MATERIAL SUPPLIED:
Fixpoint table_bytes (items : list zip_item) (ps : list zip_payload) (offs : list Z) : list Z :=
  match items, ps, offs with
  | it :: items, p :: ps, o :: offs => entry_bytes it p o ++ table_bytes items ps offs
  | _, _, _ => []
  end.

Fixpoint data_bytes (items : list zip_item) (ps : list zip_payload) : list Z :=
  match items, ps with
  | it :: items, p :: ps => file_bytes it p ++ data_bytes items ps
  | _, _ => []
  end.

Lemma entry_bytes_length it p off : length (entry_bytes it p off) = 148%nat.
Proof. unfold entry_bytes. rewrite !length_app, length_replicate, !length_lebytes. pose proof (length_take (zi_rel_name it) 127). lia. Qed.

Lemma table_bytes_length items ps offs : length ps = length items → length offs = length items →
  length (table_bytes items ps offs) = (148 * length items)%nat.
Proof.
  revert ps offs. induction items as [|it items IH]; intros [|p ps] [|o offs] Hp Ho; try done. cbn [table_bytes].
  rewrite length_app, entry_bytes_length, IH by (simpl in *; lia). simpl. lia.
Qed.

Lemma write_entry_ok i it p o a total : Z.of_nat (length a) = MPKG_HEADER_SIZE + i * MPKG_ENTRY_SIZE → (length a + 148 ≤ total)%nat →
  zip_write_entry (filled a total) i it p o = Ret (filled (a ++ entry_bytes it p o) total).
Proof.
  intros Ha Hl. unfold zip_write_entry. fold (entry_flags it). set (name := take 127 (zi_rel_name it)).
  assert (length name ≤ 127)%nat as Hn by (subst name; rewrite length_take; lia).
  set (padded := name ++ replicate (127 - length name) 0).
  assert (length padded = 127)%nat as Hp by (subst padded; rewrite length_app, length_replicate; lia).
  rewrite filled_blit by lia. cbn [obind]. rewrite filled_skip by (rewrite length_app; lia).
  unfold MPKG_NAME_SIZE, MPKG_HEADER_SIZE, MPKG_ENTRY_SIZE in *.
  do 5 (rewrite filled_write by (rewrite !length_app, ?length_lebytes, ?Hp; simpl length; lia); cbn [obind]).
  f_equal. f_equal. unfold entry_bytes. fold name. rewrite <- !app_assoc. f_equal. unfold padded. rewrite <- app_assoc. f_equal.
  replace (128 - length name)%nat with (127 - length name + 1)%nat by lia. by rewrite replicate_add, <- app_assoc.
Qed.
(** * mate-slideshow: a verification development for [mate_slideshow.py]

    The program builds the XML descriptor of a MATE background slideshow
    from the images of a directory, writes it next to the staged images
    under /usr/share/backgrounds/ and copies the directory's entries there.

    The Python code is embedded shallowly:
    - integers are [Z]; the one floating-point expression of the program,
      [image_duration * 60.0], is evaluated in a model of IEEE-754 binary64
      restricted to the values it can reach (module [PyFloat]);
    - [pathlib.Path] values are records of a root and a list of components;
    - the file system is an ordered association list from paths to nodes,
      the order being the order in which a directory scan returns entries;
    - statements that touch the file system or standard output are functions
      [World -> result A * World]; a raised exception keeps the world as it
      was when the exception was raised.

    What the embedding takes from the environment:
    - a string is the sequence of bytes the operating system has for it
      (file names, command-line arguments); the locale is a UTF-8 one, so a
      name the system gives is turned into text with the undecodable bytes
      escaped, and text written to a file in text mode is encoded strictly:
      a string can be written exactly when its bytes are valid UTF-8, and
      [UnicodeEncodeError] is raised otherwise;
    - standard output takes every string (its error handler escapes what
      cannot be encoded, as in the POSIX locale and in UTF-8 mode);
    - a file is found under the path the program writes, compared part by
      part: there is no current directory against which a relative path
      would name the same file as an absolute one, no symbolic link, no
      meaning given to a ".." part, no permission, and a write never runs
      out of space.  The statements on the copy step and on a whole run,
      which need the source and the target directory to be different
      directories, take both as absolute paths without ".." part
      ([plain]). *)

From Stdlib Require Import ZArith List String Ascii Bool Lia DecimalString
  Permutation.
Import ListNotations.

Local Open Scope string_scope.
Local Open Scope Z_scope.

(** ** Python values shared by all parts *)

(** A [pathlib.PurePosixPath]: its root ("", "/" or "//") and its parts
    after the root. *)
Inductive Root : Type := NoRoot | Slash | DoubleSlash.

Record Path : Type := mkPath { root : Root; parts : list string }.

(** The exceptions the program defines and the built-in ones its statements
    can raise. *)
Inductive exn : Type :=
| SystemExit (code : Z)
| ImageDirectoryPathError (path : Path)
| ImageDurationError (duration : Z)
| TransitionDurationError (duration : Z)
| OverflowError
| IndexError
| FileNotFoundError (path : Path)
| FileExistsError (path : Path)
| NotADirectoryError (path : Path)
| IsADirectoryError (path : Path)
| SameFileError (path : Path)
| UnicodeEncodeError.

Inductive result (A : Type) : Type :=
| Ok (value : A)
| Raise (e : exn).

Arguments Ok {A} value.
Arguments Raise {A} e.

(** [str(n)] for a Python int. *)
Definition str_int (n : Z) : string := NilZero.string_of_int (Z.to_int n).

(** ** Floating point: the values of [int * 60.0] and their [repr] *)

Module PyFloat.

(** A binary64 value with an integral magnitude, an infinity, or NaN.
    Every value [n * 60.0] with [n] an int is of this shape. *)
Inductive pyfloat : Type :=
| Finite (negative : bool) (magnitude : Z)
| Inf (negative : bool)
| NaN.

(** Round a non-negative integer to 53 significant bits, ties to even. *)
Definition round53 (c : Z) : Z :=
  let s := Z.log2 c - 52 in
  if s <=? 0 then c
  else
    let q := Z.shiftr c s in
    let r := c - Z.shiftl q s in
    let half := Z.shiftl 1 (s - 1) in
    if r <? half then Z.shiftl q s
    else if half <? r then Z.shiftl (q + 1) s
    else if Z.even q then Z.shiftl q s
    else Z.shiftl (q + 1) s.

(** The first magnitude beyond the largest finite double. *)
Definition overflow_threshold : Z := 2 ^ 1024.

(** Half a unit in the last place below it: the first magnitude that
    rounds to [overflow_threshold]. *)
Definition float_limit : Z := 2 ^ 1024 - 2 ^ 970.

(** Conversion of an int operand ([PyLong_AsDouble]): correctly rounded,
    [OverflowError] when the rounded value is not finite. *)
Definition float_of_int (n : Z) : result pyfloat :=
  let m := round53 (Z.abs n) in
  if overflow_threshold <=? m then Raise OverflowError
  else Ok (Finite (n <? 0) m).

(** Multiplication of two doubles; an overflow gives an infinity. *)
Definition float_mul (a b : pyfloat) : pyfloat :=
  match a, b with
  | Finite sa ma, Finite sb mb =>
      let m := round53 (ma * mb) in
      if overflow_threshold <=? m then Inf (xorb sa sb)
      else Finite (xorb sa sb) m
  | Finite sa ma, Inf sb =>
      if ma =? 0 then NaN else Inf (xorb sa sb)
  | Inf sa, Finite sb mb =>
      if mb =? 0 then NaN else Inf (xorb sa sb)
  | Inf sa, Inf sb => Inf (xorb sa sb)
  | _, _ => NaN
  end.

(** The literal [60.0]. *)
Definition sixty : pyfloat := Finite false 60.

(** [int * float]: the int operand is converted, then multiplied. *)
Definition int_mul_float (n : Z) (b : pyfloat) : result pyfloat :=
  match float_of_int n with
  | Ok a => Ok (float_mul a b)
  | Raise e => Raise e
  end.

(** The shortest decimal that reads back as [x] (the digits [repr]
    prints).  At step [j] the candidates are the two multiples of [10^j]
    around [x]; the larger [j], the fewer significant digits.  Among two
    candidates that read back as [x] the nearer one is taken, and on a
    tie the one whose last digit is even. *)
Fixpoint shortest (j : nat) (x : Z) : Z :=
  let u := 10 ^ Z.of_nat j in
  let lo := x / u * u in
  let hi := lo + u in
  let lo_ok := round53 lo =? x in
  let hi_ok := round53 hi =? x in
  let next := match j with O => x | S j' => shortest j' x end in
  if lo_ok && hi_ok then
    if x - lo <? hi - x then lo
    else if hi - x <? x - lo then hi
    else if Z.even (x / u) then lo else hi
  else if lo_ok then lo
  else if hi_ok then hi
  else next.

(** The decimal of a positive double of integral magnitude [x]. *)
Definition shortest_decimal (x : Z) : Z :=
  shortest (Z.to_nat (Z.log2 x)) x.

WORK INSTRUCTION: Retype exactly the lines from the one containing "sa, Finite sb mb =>" through the end of the data. Add nothing.

ANSWER SECTION:
  | Inf sa, Finite sb mb =>
      if mb =? 0 then NaN else Inf (xorb sa sb)
  | Inf sa, Inf sb => Inf (xorb sa sb)
  | _, _ => NaN
  end.

(** The literal [60.0]. *)
Definition sixty : pyfloat := Finite false 60.

(** [int * float]: the int operand is converted, then multiplied. *)
Definition int_mul_float (n : Z) (b : pyfloat) : result pyfloat :=
  match float_of_int n with
  | Ok a => Ok (float_mul a b)
  | Raise e => Raise e
  end.

(** The shortest decimal that reads back as [x] (the digits [repr]
    prints).  At step [j] the candidates are the two multiples of [10^j]
    around [x]; the larger [j], the fewer significant digits.  Among two
    candidates that read back as [x] the nearer one is taken, and on a
    tie the one whose last digit is even. *)
Fixpoint shortest (j : nat) (x : Z) : Z :=
  let u := 10 ^ Z.of_nat j in
  let lo := x / u * u in
  let hi := lo + u in
  let lo_ok := round53 lo =? x in
  let hi_ok := round53 hi =? x in
  let next := match j with O => x | S j' => shortest j' x end in
  if lo_ok && hi_ok then
    if x - lo <? hi - x then lo
    else if hi - x <? x - lo then hi
    else if Z.even (x / u) then lo else hi
  else if lo_ok then lo
  else if hi_ok then hi
  else next.

(** The decimal of a positive double of integral magnitude [x]. *)
Definition shortest_decimal (x : Z) : Z :=
  shortest (Z.to_nat (Z.log2 x)) x.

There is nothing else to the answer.